An-Na`im’s gigantic lifelong task has been to develop an Islamic
basis for human rights and constitutional government, including
religious freedom and full equality of citizenship for Muslims and
non-Muslims and for men and women. He offers his latest book, Islam and the Secular State, as the culmination of this work.  Here, he defends a “secular state” that is based on these values and where sharia
is not the basis of constitutional law. He makes clear that he is not
arguing for the exclusion of religion from politics. Muslims remain
free to argue for policies based on their convictions about sharia,
but they ought to do so on the basis of secular “civic” reasons and
within the framework of a constitutional order based on human rights.

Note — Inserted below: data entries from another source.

(* ===== verification/Dispatch.v ===== *)
(** * The dispatcher and its client

    Models [auditor/ipc/dispatch.py] ([GateDispatcher]) over the inline gate and any store, and the
    gate request of the client in [harness/telemetry/sdk.py].  The store is an interface without laws:
    every operation may fail, and the theorems hold for all of them. *)

From Stdlib Require Import ZArith Lia Ascii.
From Stdlib Require String.
From stdpp Require Import base tactics option list strings gmap sorting.
From S2P Require Import Prelude PyStr Float64 Json Budget Gate Ipc Bridge Store.

Local Open Scope Z_scope.

(** ** What the dispatcher asks of the store *)

Class RunStore (D : Type) := {
  db_upsert_run : uuid → uuid → D → D * result PyExn ();
  db_store_event : list (string * json) → D → D * result PyExn uuid;
  db_store_gate_decision : uuid → string → list (string * json) → D → D * result PyExn ();
  db_update_goal : uuid → string → D → D * result PyExn ();
  db_mark_completed : uuid → D → D * result PyExn ()
}.

(** Frames, parsed. *)
Inductive Frame :=
| FEvent (ev : WireEvent)
| FReq (ev : WireEvent)
| FHeartbeat
| FSeccompUpdate.

Record GateDecisionResponse := { resp_decision : Z; resp_reasons : list string }.

#[export] Instance GateDecisionResponse_eq_dec : EqDecision GateDecisionResponse.
Proof. solve_decision. Defined.

(** The gate's own state is the policy client's and the Redis client's. *)
Record Dispatcher (G D : Type) := {
  gate_state : G;
  db : D;
  _known_runs : gset string;
  audits : list uuid
}.
Arguments gate_state {G D}.
Arguments db {G D}.
Arguments _known_runs {G D}.
Arguments audits {G D}.
Arguments Build_Dispatcher {G D}.

Section dispatcher.
Context {G D : Type} `{RunStore D}.
(** [decide] for an event and a run. *)
Context (decide_event : list (string * json) → string → G → G * result PyExn GateOutcome).
Notation Disp := (Dispatcher G D).

Definition with_db (s : Disp) (d : D) : Disp :=
  {| gate_state := gate_state s; db := d; _known_runs := _known_runs s; audits := audits s |}.

Definition with_known (s : Disp) (k : gset string) : Disp :=
  {| gate_state := gate_state s; db := db s; _known_runs := k; audits := audits s |}.

Definition parse_id (s : string) : result PyExn uuid := uuid_of (JStr s).

Definition on_connect (identity : option PeerIdentity) (s : Disp) : Disp * result PyExn () :=
  match identity with
  | None => (s, Ok tt)
  | Some i =>
      match parse_id (peer_run_id i), parse_id (peer_tenant_id i) with
      | Ok r, Ok t =>
          let '(d, o) := db_upsert_run r t (db s) in
          match o with
          | Ok _ => (with_known (with_db s d) (_known_runs s ∪ {[ peer_run_id i ]}), Ok tt)
          | Raise e => (with_db s d, Raise e)
          end
      | Raise e, _ | _, Raise e => (s, Raise e)
      end
  end.

Definition _ensure_run_row (run_id tenant_id : json) (s : Disp) : Disp :=
  match run_id, tenant_id with
  | JStr r, JStr t =>
      if negb (str_truthy r) || negb (str_truthy t) || bool_decide (r ∈ _known_runs s) then s
      else
        match parse_id r, parse_id t with
        | Ok ru, Ok tu =>
            let '(d, o) := db_upsert_run ru tu (db s) in
            if is_ok o then with_known (with_db s d) (_known_runs s ∪ {[ r ]}) else with_db s d
        | _, _ => s
        end
  | _, _ => s
  end.

Definition _store (ev : WireEvent) (s : Disp) : Disp * result PyExn () :=
  match event_to_dict ev with
  | Raise e => (s, Raise e)
  | Ok event_dict =>
      let s1 := _ensure_run_row (jget "run_id" event_dict) (jget "tenant_id" event_dict) s in
      let '(d, o) := db_store_event event_dict (db s1) in
      let s2 := with_db s1 d in
      match o with
      | Raise _ => (s2, Ok tt)
      | Ok _ =>
          if bool_decide (jget "event_type" event_dict = JStr "intent.declare") then
            match jget "run_id" event_dict, jget "intent" event_dict with
            | JStr r, JStr i =>
                if str_truthy r && str_truthy i then
                  match parse_id r with
                  | Ok ru => (with_db s2 (db_update_goal ru i d).1, Ok tt)
                  | Raise _ => (s2, Ok tt)
                  end
                else (s2, Ok tt)
            | _, _ => (s2, Ok tt)
            end
          else (s2, Ok tt)
      end
  end.

(** The repeated field holds texts. *)
Fixpoint text_reasons (l : list json) : result PyExn (list string) :=
  match l with
  | [] => Ok []
  | JStr x :: l' => let! xs := text_reasons l' in Ok (x :: xs)
  | v :: _ => raise "TypeError" ("bad argument type for built-in operation: " +:+ json_type v)
  end.

Definition gate_response (g : GateOutcome) : result PyExn GateDecisionResponse :=
  let! rs := text_reasons (g_reasons g) in
  Ok {| resp_decision := decision_to_proto (g_decision g); resp_reasons := rs |}.

Definition _gate (ev : WireEvent) (s : Disp) : Disp * result PyExn GateDecisionResponse :=
  match event_to_dict ev with
  | Raise e => (s, Raise e)
  | Ok event_dict =>
      let s1 := _ensure_run_row (jget "run_id" event_dict) (jget "tenant_id" event_dict) s in
      let '(d, event_id) := db_store_event event_dict (db s1) in
      let '(g', o) := decide_event event_dict (wb_run_id (w_base ev)) (gate_state s1) in
      let s2 := {| gate_state := g'; db := d; _known_runs := _known_runs s1; audits := audits s1 |} in
      match o with
      | Raise e => (s2, Raise e)
      | Ok outcome =>
          let s3 := match event_id with
                    | Ok eid => with_db s2 (db_store_gate_decision eid (g_decision outcome)
                                              (g_votes outcome) d).1
                    | Raise _ => s2
                    end in
          (s3, gate_response outcome)
      end
  end.

(** [on_frame]: the response, if the frame asks for one. *)
Definition on_frame (frame : Frame) (s : Disp) : Disp * result PyExn (option GateDecisionResponse) :=
  match frame with
  | FEvent ev => let '(s', o) := _store ev s in (s', let! _ := o in Ok None)
  | FReq ev => let '(s', o) := _gate ev s in (s', let! r := o in Ok (Some r))
  | FHeartbeat | FSeccompUpdate => (s, Ok None)
  end.

(** [on_disconnect]: the audits it schedules.  Without an identity every known run is audited. *)
Definition on_disconnect (identity : option PeerIdentity) (s : Disp) : Disp * result PyExn () :=
  match identity with
  | None =>
      ({| gate_state := gate_state s; db := db s; _known_runs := ∅;
          audits := audits s ++ omap (λ r, match parse_id r with Ok u => Some u | Raise _ => None end)
                                  (elements (_known_runs s)) |}, Ok tt)
  | Some i =>
      match parse_id (peer_run_id i), parse_id (peer_tenant_id i) with
      | Ok r, Ok _ =>
          ({| gate_state := gate_state s; db := (db_mark_completed r (db s)).1;
              _known_runs := _known_runs s; audits := audits s ++ [r] |}, Ok tt)
      | Raise e, _ | _, Raise e => (s, Raise e)
      end
  end.

(** ** Storage does not decide *)

Lemma ensure_gate_state rid tid s : gate_state (_ensure_run_row rid tid s) = gate_state s.
Proof.
  unfold _ensure_run_row. destruct rid as [| | | |r| |], tid as [| | | |t| |]; try done.
  destruct (_ || _); [done|]. destruct (parse_id r) as [ru|e]; [|done].
  destruct (parse_id t) as [tu|e]; [|done]. by destruct (db_upsert_run ru tu (db s)) as [d [|]].
Qed.

(** The gate's answer as a function of the event and the gate's state alone. *)
Definition gate_answer (ev : WireEvent) (g : G) : G * result PyExn GateDecisionResponse :=
  match event_to_dict ev with
  | Raise e => (g, Raise e)
  | Ok d => let '(g', o) := decide_event d (wb_run_id (w_base ev)) g in
            (g', let! outcome := o in gate_response outcome)
  end.

Lemma gate_answers_alone ev s :
  (gate_state (_gate ev s).1, (_gate ev s).2) = gate_answer ev (gate_state s).
Proof.
  unfold _gate, gate_answer. destruct (event_to_dict ev) as [d|e]; [|done].
  destruct (db_store_event d _) as [d' eid]. rewrite ensure_gate_state.
  destruct (decide_event d _ _) as [g' [outcome|e]]; [|done]. by destruct eid.
Qed.
End dispatcher.

(** ** Any two stores *)

(** What the client makes of a response: [_DECISION_TO_STR.get(resp.decision, "DENY")]. *)
Definition sdk_decision (r : GateDecisionResponse) : string :=
  if resp_decision r =? ALLOW then "ALLOW"
  else if resp_decision r =? DENY then "DENY"
  else if resp_decision r =? CONFIRM then "CONFIRM" else "DENY".

Lemma sdk_decision_proto d rs :
  d ∈ dkeys _SEVERITY →
  sdk_decision {| resp_decision := decision_to_proto d; resp_reasons := rs |} = d.
Proof.
  unfold sdk_decision. simpl. rewrite !elem_of_cons, elem_of_nil. intros [->|[->|[->|[]]]]; by vm_compute.
Qed.

Lemma combine_known subs g : combine subs = Ok g → g_decision g ∈ dkeys _SEVERITY.
Proof.
  unfold combine. intros (d & Hd & [= <-])%result_bind_ok. cbn [g_decision]. unfold final_decision in Hd.
  apply result_bind_ok in Hd as (ds & Hds & Hd). apply severities_ok in Hds as [_ Hall].
  destruct ds as [|x xs]; [injection Hd as <-; by_decision|].
  injection Hd as <-. rewrite Forall_forall in Hall. destruct (max_by_spec snd x xs) as [Hin _].
  apply elem_of_dkeys. rewrite (Hall _ Hin). by eexists.
Qed.

Lemma gate_decide_known {O C} (ope : json → O → O * result PyExn SubDecision)
    (chk : string → string → C → C * result PyExn SubDecision) (pii : string → result PyExn SubDecision)
    event run o c g :
  (gate_decide ope chk pii event run o c).2 = Ok g → g_decision g ∈ dkeys _SEVERITY.
Proof.
  unfold gate_decide. destruct (opa_check ope event o) as [o' d].
  destruct (budget_vote chk run event c) as [c' b]. simpl.
  intros (b' & _ & Hg)%result_bind_ok. apply result_bind_ok in Hg as (p & _ & Hg). by eapply combine_known.
Qed.

(** The decision function of a dispatcher whose gate state is the two clients' states. *)
Definition gate_of {O C} (ope : json → O → O * result PyExn SubDecision)
    (chk : string → string → C → C * result PyExn SubDecision) (pii : string → result PyExn SubDecision)
    (event : list (string * json)) (run : string) (g : O * C) : (O * C) * result PyExn GateOutcome :=
  gate_decide ope chk pii event run g.1 g.2.

(** Storage does not decide.  For two dispatchers in the same gate state, over any two stores in any
    states, however their operations fail, a gate request gets the same answer and leaves the same gate
    state; and when it is answered, what the client understands is the decision of the gate on the
    event. *)
Theorem store_cannot_change_decision {O C D1 D2} `{RunStore D1} `{RunStore D2}
    (ope : json → O → O * result PyExn SubDecision)
    (chk : string → string → C → C * result PyExn SubDecision) (pii : string → result PyExn SubDecision)
    (s1 : Dispatcher (O * C) D1) (s2 : Dispatcher (O * C) D2) ev :
  gate_state s1 = gate_state s2 →
  let r1 := _gate (gate_of ope chk pii) ev s1 in
  let r2 := _gate (gate_of ope chk pii) ev s2 in
  r1.2 = r2.2 ∧ gate_state r1.1 = gate_state r2.1 ∧
  ∀ resp, r1.2 = Ok resp →
    ∃ d g, event_to_dict ev = Ok d ∧
      (gate_of ope chk pii d (wb_run_id (w_base ev)) (gate_state s1)).2 = Ok g ∧
      sdk_decision resp = g_decision g.
Proof.
  intros Hg. cbv zeta.
  pose proof (gate_answers_alone (gate_of ope chk pii) ev s1) as H1.
  pose proof (gate_answers_alone (gate_of ope chk pii) ev s2) as H2.
  rewrite <-Hg, <-H1 in H2. injection H2 as E1 E2. split_and!; [done..|].
  intros resp Hr. rewrite Hr in H1. unfold gate_answer in H1.
  destruct (event_to_dict ev) as [d|e]; [|done]. exists d.
  destruct (gate_of ope chk pii d _ _) as [g' o] eqn:Eg. injection H1 as _ Ho. symmetry in Ho.
  apply result_bind_ok in Ho as (g & -> & Hgr). exists g. split_and!; [done..|].
  unfold gate_response in Hgr. apply result_bind_ok in Hgr as (rs & _ & [= <-]).
  apply sdk_decision_proto. apply (gate_decide_known ope chk pii d (wb_run_id (w_base ev))
    (gate_state s1).1 (gate_state s1).2). unfold gate_of in Eg. by rewrite Eg.
Qed.

(** ** The dispatcher over the tables *)

#[export] Program Instance Db_store (redact : string → string) (detect : string → list string)
    (now : datetime) (fresh : uuid) : RunStore Db := {
  db_upsert_run r t d := upsert_run r t None d;
  db_store_event e d := store_event redact detect true e now fresh d;
  db_store_gate_decision eid dec votes d :=
    let '(d', r) := store_gate_decision eid dec votes 0 fresh d in (d', let! _ := r in Ok tt);
  db_update_goal r g d := (update_run_declared_goal r g d, Ok tt);
  db_mark_completed r d := (mark_run_completed r now d, Ok tt)
}.

(** ** Disconnection without an identity *)

Section disconnect.
Context {G D : Type} `{RunStore D}.

(** Without an identity the end of any one connection schedules an audit for every run the
    dispatcher knows, those of connections that are still open included, and forgets them all: the
    audits scheduled are those of all known runs whose identifier reads as a UUID, each once. *)
Theorem disconnect_audits_every_known_run (s : Dispatcher G D) :
  let s' := (on_disconnect None s).1 in
  _known_runs s' = ∅ ∧ db s' = db s ∧
  ∃ new, audits s' = audits s ++ new ∧
    length new = length (bfilter (λ r, is_ok (parse_id r)) (elements (_known_runs s))) ∧
    ∀ u, u ∈ new ↔ ∃ r, r ∈ _known_runs s ∧ parse_id r = Ok u.
Proof.
  cbv zeta. simpl. split_and!; [done..|]. eexists. split; [done|]. split.
  - generalize (elements (_known_runs s)). intros l. induction l as [|r l IH]; [done|].
    rewrite bfilter_cons. simpl. destruct (parse_id r); simpl; [f_equal|]; exact IH.
  - intros u. rewrite list_elem_of_omap. setoid_rewrite elem_of_elements. split.
    + intros (r & Hr & Hu). exists r. split; [done|]. by destruct (parse_id r); simplify_eq.
    + intros (r & Hr & Hu). exists r. split; [done|]. by rewrite Hu.
Qed.
End disconnect.

(** A store whose every operation fails. *)
#[export] Instance broken_store : RunStore () := {
  db_upsert_run _ _ d := (d, raise "OperationalError" "down");
  db_store_event _ d := (d, raise "OperationalError" "down");
  db_store_gate_decision _ _ _ d := (d, raise "OperationalError" "down");
  db_update_goal _ _ d := (d, raise "OperationalError" "down");
  db_mark_completed _ d := (d, raise "OperationalError" "down")
}.

Definition with_store {D} (d : D) : Dispatcher (OpaClient * RedisTable) D :=
  {| gate_state := (fresh_client, no_keys); db := d; _known_runs := ∅; audits := [] |}.

Definition example_gate : list (string * json) → string → OpaClient * RedisTable →
    (OpaClient * RedisTable) * result PyExn GateOutcome :=
  gate_of (λ i, evaluate allow_all i (Float64.of_Z 0)) (λ r tool, budget_check r tool 0)
    (λ text, evaluate_outbound finds_ssn text false).

Definition example_db : Db :=
  {| tenants := {[ u3 ]}; runs := ∅; event_rows := []; gate_decisions := [] |}.

Definition example_request : WireEvent :=
  sample_wire "tool_call.start" (WToolCallStart u2 "send_email" (dumps spaced (JObj [("body", JStr "078-05-1120")])) "" u3 "").

Lemma store_cannot_change_decision_witness :
  let r1 := @_gate _ Db (Db_store tag_text tag_entities 5 u2) example_gate example_request (with_store example_db) in
  let r2 := @_gate _ () broken_store example_gate example_request (with_store ()) in
  r1.2 = r2.2 ∧ result_map sdk_decision r2.2 = Ok "DENY" ∧ length (event_rows (db r1.1)) = 1%nat.
Proof.
  intros r1 r2. split; [|split; [by vm_compute|by vm_compute]].
  destruct (store_cannot_change_decision (H := Db_store tag_text tag_entities 5 u2) (H0 := broken_store)
    (λ i, evaluate allow_all i (Float64.of_Z 0)) (λ r tool, budget_check r tool 0)
    (λ text, evaluate_outbound finds_ssn text false) (with_store example_db) (with_store ())
    example_request eq_refl) as [Heq _].
  exact Heq.
Defined.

Secular, for him, does not mean hostile to religion but rather a
differentiation between religion and state. In fact, he seeks an Islamic
justification for the secular state. It is the high quality of his
pursuit of such a justification over the course of his career that
makes him a giant.

His work has long followed the lead of his mentor and inspiration,
the Sudanese intellectual Ustadh Mahmoud Mohamed Taha, who sought to
reinterpret the Quran so as to ground human rights and equality. Like
Taha, An-Na`im holds that traditional sharia, as it developed
over the centuries following the revelation of the Quran, indeed
sanctions aggressive jihad, the killing of apostates, the subordination
of women, and dhimmitude or worse for non-Muslims. This
history cannot be interpreted away. What can be reinterpreted is the
Quran, which includes verses both from the earlier, more tolerant,
Mecca period of Mohammed’s life, as well as those from the later Medina
portion, marked by conquest and subordination. It was the Medina
version that had become orthodoxy by the 10th century. But
it is the verses from the earlier period that represent the true,
universal message of Islam; the Medina verses were in fact an
adaptation to particular historical circumstances in the life of the
embryonic umma.  An “Islamic Reformation,” to borrow from the title of An-Na`im’s previous prominent work,
would retrieve the Meccan verses for politics today, making them the
ground for human rights, equality, and the rule of law. In the spirit
of Taha, whose teachings led to his martyrdom at the hands of the
Sudanese state in 1985, An-Na`im has courageously taken his arguments
for Islam and human rights all over the Muslim world.